_Problem description_. In the material below, which lines hold the word "negb"? Pick each one out.

_Input records_.
(* ===== verification/Supervision.v ===== *)
(** * Supervision ([src/base_agent/supervision/],
    [src/base_agent/orchestration/supervision.py])

    A supervisor is consulted before a model call and around every tool
    call; its decision lets the execution continue, redirects it with a
    message, or stops it.  The built-in policies keep their data in the
    context's [supervision_data]. *)

From Stdlib Require Import QArith.
From stdpp Require Import base gmap strings list.
From S2P Require Import Prelude Json Models Sha256 Plan StateMachine ConversationStore RunStore EventStore FlowModels Program Serial Runtime.

(** ** Decisions *)

Inductive SupervisionAction := CONTINUE | REDIRECT | STOP.

#[export] Instance SupervisionAction_eq_dec : EqDecision SupervisionAction.
Proof. solve_decision. Defined.

Definition SupervisionAction_value (a : SupervisionAction) : string :=
  match a with CONTINUE => "continue" | REDIRECT => "redirect" | STOP => "stop" end.

Record SupervisionDecision := mk_SupervisionDecision {
  dec_policy : string;
  dec_action : SupervisionAction;
  dec_reason : option string;
  dec_message : option string;
  dec_terminal_status : option RunStatus;
  dec_metadata : jdict;
}.

(** [validate_action_fields]. *)
Definition SupervisionDecision_validate (d : SupervisionDecision) : outcome unit :=
  if bool_decide (dec_action d = CONTINUE) then
    raise_when negb (is_none (dec_terminal_status d))
      as validation_error "continue decisions cannot set terminal_status" in
    Ok tt
  else
    raise_when falsy (dec_reason d)
      as validation_error "supervisor interventions require a reason" in
    if bool_decide (dec_action d = REDIRECT) then
      raise_when falsy (dec_message d)
        as validation_error "redirect decisions require a message" in
      raise_when negb (is_none (dec_terminal_status d))
        as validation_error "redirect decisions cannot set terminal_status" in
      Ok tt
    else
      raise_when negb (bool_decide (dec_terminal_status d
                                      ∈ [Some FAILED; Some CANCELLED; Some LIMIT_REACHED]))
        as validation_error "stop decisions require a terminal_status" in
      Ok tt.

Definition SupervisionDecision_new (d : SupervisionDecision) : outcome SupervisionDecision :=
  checked (1 <=? slen (dec_policy d)) SupervisionDecision_validate d.

(** [continue_], [redirect] and [stop]. *)
Definition decision_continue (policy : string) : outcome SupervisionDecision :=
  SupervisionDecision_new (mk_SupervisionDecision policy CONTINUE None None None []).
Definition decision_redirect (policy reason message : string) (metadata : jdict)
  : outcome SupervisionDecision :=
  SupervisionDecision_new
    (mk_SupervisionDecision policy REDIRECT (Some reason) (Some message) None metadata).
Definition decision_stop (policy reason : string) (terminal : RunStatus) (metadata : jdict)
  : outcome SupervisionDecision :=
  SupervisionDecision_new
    (mk_SupervisionDecision policy STOP (Some reason) None (Some terminal) metadata).

Definition SupervisionDecision_dump (d : SupervisionDecision) : jdict :=
  [("policy", JStr (dec_policy d)); ("action", JStr (SupervisionAction_value (dec_action d)));
   ("reason", jopt JStr (dec_reason d)); ("message", jopt JStr (dec_message d));
   ("terminal_status", jopt (fun s => JStr (RunStatus_value s)) (dec_terminal_status d));
   ("metadata", JObj (dec_metadata d))].

Definition continues (d : SupervisionDecision) : bool := bool_decide (dec_action d = CONTINUE).

(** ** Supervisors *)

Record Supervisor (X : Type) := mk_Supervisor {
  sup_before_model : prog (World X) SupervisionDecision;
  sup_before_tool : ToolCall -> prog (World X) SupervisionDecision;
  sup_after_tool : ToolCall -> ToolResult -> prog (World X) SupervisionDecision;
}.
Arguments mk_Supervisor {X}.
Arguments sup_before_model {X}.
Arguments sup_before_tool {X}.
Arguments sup_after_tool {X}.

Section Supervisors.
Context {X : Type}.
Abbreviation M := (prog (World X)).

(** The loop of [CompositeSupervisor]'s hooks over [self.policies]. *)
Fixpoint first_intervention (hook : Supervisor X -> M SupervisionDecision)
  (policies : list (Supervisor X)) : M SupervisionDecision :=
  match policies with
  | [] => of_outcome (decision_continue "composite-supervisor")
  | p :: policies' =>
      let* decision := hook p in
      if continues decision then first_intervention hook policies' else ret decision
  end.

Definition CompositeSupervisor (policies : list (Supervisor X)) : Supervisor X :=
  mk_Supervisor
    (first_intervention sup_before_model policies)
    (fun call => first_intervention (fun p => sup_before_tool p call) policies)
    (fun call result => first_intervention (fun p => sup_after_tool p call result) policies).

(** A hook that decides from the context and assigns it. *)
Definition policy_hook (f : RuntimeContext -> outcome (RuntimeContext * SupervisionDecision))
  : M SupervisionDecision :=
  let* c := ctx_get in
  let* r := of_outcome (f c) in
  do* ctx_put (fun _ => fst r) in
  ret (snd r).

(** [BaseSupervisor]'s hooks under the name of the policy. *)
Definition base_decision (name : string) (c : RuntimeContext)
  : outcome (RuntimeContext * SupervisionDecision) :=
  let! d := decision_continue name in Ok (c, d).
End Supervisors.

(** ** [ExecutionBudget] *)

Definition budget_before_model (c : RuntimeContext)
  : outcome (RuntimeContext * SupervisionDecision) :=
  let limit := prof_max_steps (ctx_profile c) in
  if limit <=? ctx_step_count c then
    let! d := decision_stop "execution-budget"
      (fstr ["maximum model steps reached ("; zstr limit; ")"]) LIMIT_REACHED
      [("limit", JInt limit); ("kind", JStr "model_steps")] in
    Ok (c, d)
  else base_decision "execution-budget" c.

Definition budget_before_tool (call : ToolCall) (c : RuntimeContext)
  : outcome (RuntimeContext * SupervisionDecision) :=
  let limit := prof_max_tool_calls (ctx_profile c) in
  if limit <=? ctx_tool_call_count c then
    let! d := decision_stop "execution-budget"
      (fstr ["maximum tool calls reached ("; zstr limit; ")"]) LIMIT_REACHED
      [("limit", JInt limit); ("kind", JStr "tool_calls")] in
    Ok (c, d)
  else base_decision "execution-budget" c.

(** ** [DuplicateToolCallDetector] *)

(** [int(text)]: surrounding whitespace, a sign, digits that single
    underscores may separate.  [digits_from ok acc s] reads the rest of the
    digits; [ok]: the text may end here. *)
Fixpoint digits_from (ok : bool) (acc : Z) (s : string) : option Z :=
  match s with
  | EmptyString => if ok then Some acc else None
  | String a s' =>
      if is_digit a
      then digits_from true (acc * 10 + (Z.of_N (Ascii.N_of_ascii a) - 48)) s'
      else if bool_decide (a = Ascii.ascii_of_N 95) && ok then digits_from false acc s' else None
  end.

Definition py_int_text (s : string) : option Z :=
  match strip s with
  | String a s' =>
      if bool_decide (a = Ascii.ascii_of_N 45) then Z.opp <$> digits_from false 0 s'
      else if bool_decide (a = Ascii.ascii_of_N 43) then digits_from false 0 s'
      else digits_from false 0 (String a s')
  | EmptyString => None
  end.

Example py_int_texts :
  map py_int_text ["12"; " -7 "; "1_000"; "1__0"; "_1"; "1_"; ""; "+3"; "3.0"]
  = [Some 12; Some (-7); Some 1000; None; None; None; None; Some 3; None].
Proof. vm_compute. reflexivity. Qed.

(** [int(value)] of a JSON value; a float is truncated. *)
Definition py_int (j : json) : outcome Z :=
  match j with
  | JInt z => Ok z
  | JBool b => Ok (if b then 1 else 0)
  | JFloat q => Ok (Z.quot (Qnum q) (Zpos (Qden q)))
  | JStr s =>
      match py_int_text s with
      | Some z => Ok z
      | None => Raise (value_error ["invalid literal for int() with base 10: "; py_repr s])
      end
  | _ => Raise (Exn ExTypeError "int() argument must be a string or a real number")
  end.

Definition attribute_error (attr : string) : exn :=
  Exn (UserException "AttributeError") (fstr ["object has no attribute '"; attr; "'"]).

Section Detectors.
Context `{FloatRepr}.

(** [f"{call.name}:{json.dumps(call.arguments, sort_keys=True, default=str)}"]. *)
Definition fingerprint (call : ToolCall) : string :=
  fstr [call_name call; ":"; json_dumps_sorted (JObj (call_arguments call))].

(** [count] of the call at hand. *)
Definition series_count (call : ToolCall) (state : jdict) : outcome Z :=
  if match dget "fingerprint" state with
     | Some v => json_eqb v (JStr (fingerprint call))
     | None => false
     end
  then let! n := py_int (default (JInt 0) (dget "count" state)) in Ok (n + 1)
  else Ok 1.

(** [state.update(...)] and the decision. *)
Definition record_series (call : ToolCall) (state : jdict) (count : Z) (c : RuntimeContext)
  : outcome (RuntimeContext * SupervisionDecision) :=
  let state' := dmerge state [("fingerprint", JStr (fingerprint call)); ("count", JInt count)] in
  let c' := set_supervision_data
              (dset "duplicate_tool_calls" (JObj state') (ctx_supervision_data c)) c in
  if prof_duplicate_tool_call_threshold (ctx_profile c) <=? count then
    let! d := decision_redirect "duplicate-tool-call-detector"
      (fstr ["repeated identical tool call detected ("; zstr count; " times)"])
      "The same tool call has been repeated without enough progress. Do not repeat it again; inspect prior observations and choose a new strategy."
      [("count", JInt count); ("tool", JStr (call_name call))] in
    Ok (c', d)
  else base_decision "duplicate-tool-call-detector" c'.

Definition duplicate_before_tool (call : ToolCall) (c : RuntimeContext)
  : outcome (RuntimeContext * SupervisionDecision) :=
  match default (JObj []) (dget "duplicate_tool_calls" (ctx_supervision_data c)) with
  | JObj state =>
      let! count := series_count call state in
      record_series call state count c
  | _ => Raise (attribute_error "get")
  end.
End Detectors.

(** ** [NoProgressDetector] *)

Definition progress_after_tool (call : ToolCall) (result : ToolResult) (c : RuntimeContext)
  : outcome (RuntimeContext * SupervisionDecision) :=
  if bool_decide (res_status result = T_SUCCESS) then
    base_decision "no-progress-detector"
      (set_supervision_data (dset "consecutive_tool_failures" (JInt 0) (ctx_supervision_data c)) c)
  else
    let! n := py_int (default (JInt 0) (dget "consecutive_tool_failures" (ctx_supervision_data c))) in
    let count := n + 1 in
    let c' := set_supervision_data
                (dset "consecutive_tool_failures" (JInt count) (ctx_supervision_data c)) c in
    if prof_max_consecutive_tool_failures (ctx_profile c) <=? count then
      let! d := decision_redirect "no-progress-detector"
        (fstr ["consecutive tool failures detected ("; zstr count; ")"])
        "Multiple tool attempts have failed. Review the error observations, change the approach, and avoid issuing another equivalent call."
        [("count", JInt count); ("last_tool", JStr (call_name call))] in
      Ok (c', d)
    else base_decision "no-progress-detector" c'.

(** ** The default supervisor *)

Section Default.
Context `{FloatRepr} {X : Type}.

Definition ExecutionBudget : Supervisor X :=
  mk_Supervisor (policy_hook budget_before_model)
    (fun call => policy_hook (budget_before_tool call))
    (fun _ _ => policy_hook (base_decision "execution-budget")).

Definition DuplicateToolCallDetector : Supervisor X :=
  mk_Supervisor (policy_hook (base_decision "duplicate-tool-call-detector"))
    (fun call => policy_hook (duplicate_before_tool call))
    (fun _ _ => policy_hook (base_decision "duplicate-tool-call-detector")).

Definition NoProgressDetector : Supervisor X :=
  mk_Supervisor (policy_hook (base_decision "no-progress-detector"))
    (fun _ => policy_hook (base_decision "no-progress-detector"))
    (fun call result => policy_hook (progress_after_tool call result)).

(** [build_default_supervisor]. *)
Definition build_default_supervisor : Supervisor X :=
  CompositeSupervisor [ExecutionBudget; DuplicateToolCallDetector; NoProgressDetector].
End Default.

_Exercise response_.
    raise_when negb (is_none (dec_terminal_status d))
      raise_when negb (is_none (dec_terminal_status d))
      raise_when negb (bool_decide (dec_terminal_status d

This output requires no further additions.